§ **WHAT IS BEING ASKED**
Using the data beneath this instruction, retype only the lines from the one that contains "(** The flash as the processor sees it. *)" down to the one that contains "Proof. intros s", both included, exactly as they appear.

§ **DATA PROVIDED**
(* ===== verification/StorageTable.v ===== *)
(** The table of partitions that [FlashLayout::get_layout] reports is the one the
    host put into the installed image. *)

From S2P Require Import Prelude Memfns Places PlacesBuild PlacesProps Ftab Boot BootProps Nor Storage StorageProps.

Open Scope Z_scope.

(** The flash as the processor sees it. *)
Definition mapped (m : Mem) : Mem := λ a, m (a - MPI2_MAPPING_BASE).

Lemma bytes_at_mapped m a n : bytes_at (mapped m) (MPI2_MAPPING_BASE + a) n = bytes_at m a n.
Proof. unfold bytes_at, mapped. apply list_fmap_ext. intros i x _. f_equal. lia. Qed.

(** * What a sequence of reads returns *)

(** [act] gives [a], unless the driver fails; it does give [a] when nothing fails. *)
Definition reads {A} (m : Mem) (act : lay A) (a : A) : Prop :=
  ∀ s, flash_of s = m → ∃ s', flash_of s' = m ∧ (act s = (Ok a, s') ∨ act s = (Err ReadFailure, s')) ∧
    (nor_events (st_nor s) = [] → act s = (Ok a, s') ∧ nor_events (st_nor s') = []).

Lemma reads_ret {A} m (a : A) : reads m (lay_ret a) a.
Proof. intros s Hs. exists s. split_and!; [done|by left|done]. Qed.

Lemma reads_bind {A B} m (act : lay A) (f : A → lay B) a b : reads m act a → reads m (f a) b → reads m (lay_bind act f) b.
Proof.
  intros Ha Hf s Hs. destruct (Ha s Hs) as (s1 & Hs1 & Hr & Hn). destruct (Hf s1 Hs1) as (s2 & Hs2 & Hr2 & Hn2). unfold lay_bind.
  destruct Hr as [E|E]; rewrite E.
  - exists s2. split_and!; [done|done|]. intros H0. apply Hn2, Hn, H0.
  - exists s1. split_and!; [done|by right|]. intros H0. destruct (Hn H0) as [E2 _]. congruence.
Qed.

Lemma reads_if {A} m (P : Prop) `{Decision P} (x y : lay A) a : ~ P → reads m y a → reads m (if decide P then x else y) a.
Proof. intros HP Hy. by rewrite decide_False. Qed.

Section table.
Context (capacity_bytes : Z) (Hcap : capacity_bytes < 2 ^ 32).

Lemma retry_read attempts s address len :
  (0 < len <= 256)%nat → 0 <= address → address + Z.of_nat len <= capacity_bytes →
  ∃ s', flash_of s' = flash_of s ∧
    (retry_single attempts (λ n, mpi_read capacity_bytes n address len) s = (Ok (bytes_at (flash_of s) address len), s') ∨
     ∃ e, retry_single attempts (λ n, mpi_read capacity_bytes n address len) s = (Err e, s')) ∧
    (nor_events (st_nor s) = [] → (0 < attempts)%nat →
     retry_single attempts (λ n, mpi_read capacity_bytes n address len) s = (Ok (bytes_at (flash_of s) address len), s') ∧ nor_events (st_nor s') = []).
Proof.
  intros Hl Ha Hc. assert (∀ n, mpi_read capacity_bytes n address len = read_bytes n address len) as Er.
  { intros n. unfold mpi_read, PAGE_SIZE. rewrite decide_False by lia. rewrite decide_False by lia. unfold out_of_chip.
    rewrite !bool_decide_eq_false_2 by lia. done. }
  revert s. induction attempts as [|attempts IH]; intros s; cbn [retry_single]; [exists s; split_and!; [done|right; by eexists|lia]|].
  rewrite Er. unfold read_bytes, command. destruct (nor_events (st_nor s)) as [|[|e junk|junk] events] eqn:Ee.
  - eexists. split_and!; [|left; reflexivity|intros _ _; split; reflexivity]. done.
  - eexists. split_and!; [|left; reflexivity|done]. done.
  - eexists. split_and!; [|right; eexists; reflexivity|done]. done.
  - destruct (IH (set_nor s (mkNor (nor_mem (st_nor s)) events))) as (s' & Hf & Hr & _). exists s'. split_and!; [exact Hf|exact Hr|done].
Qed.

§ **REPLY**
(** The flash as the processor sees it. *)
Definition mapped (m : Mem) : Mem := λ a, m (a - MPI2_MAPPING_BASE).

Lemma bytes_at_mapped m a n : bytes_at (mapped m) (MPI2_MAPPING_BASE + a) n = bytes_at m a n.
Proof. unfold bytes_at, mapped. apply list_fmap_ext. intros i x _. f_equal. lia. Qed.

(** * What a sequence of reads returns *)

(** [act] gives [a], unless the driver fails; it does give [a] when nothing fails. *)
Definition reads {A} (m : Mem) (act : lay A) (a : A) : Prop :=
  ∀ s, flash_of s = m → ∃ s', flash_of s' = m ∧ (act s = (Ok a, s') ∨ act s = (Err ReadFailure, s')) ∧
    (nor_events (st_nor s) = [] → act s = (Ok a, s') ∧ nor_events (st_nor s') = []).

Lemma reads_ret {A} m (a : A) : reads m (lay_ret a) a.
Proof. intros s Hs. exists s. split_and!; [done|by left|done]. Qed.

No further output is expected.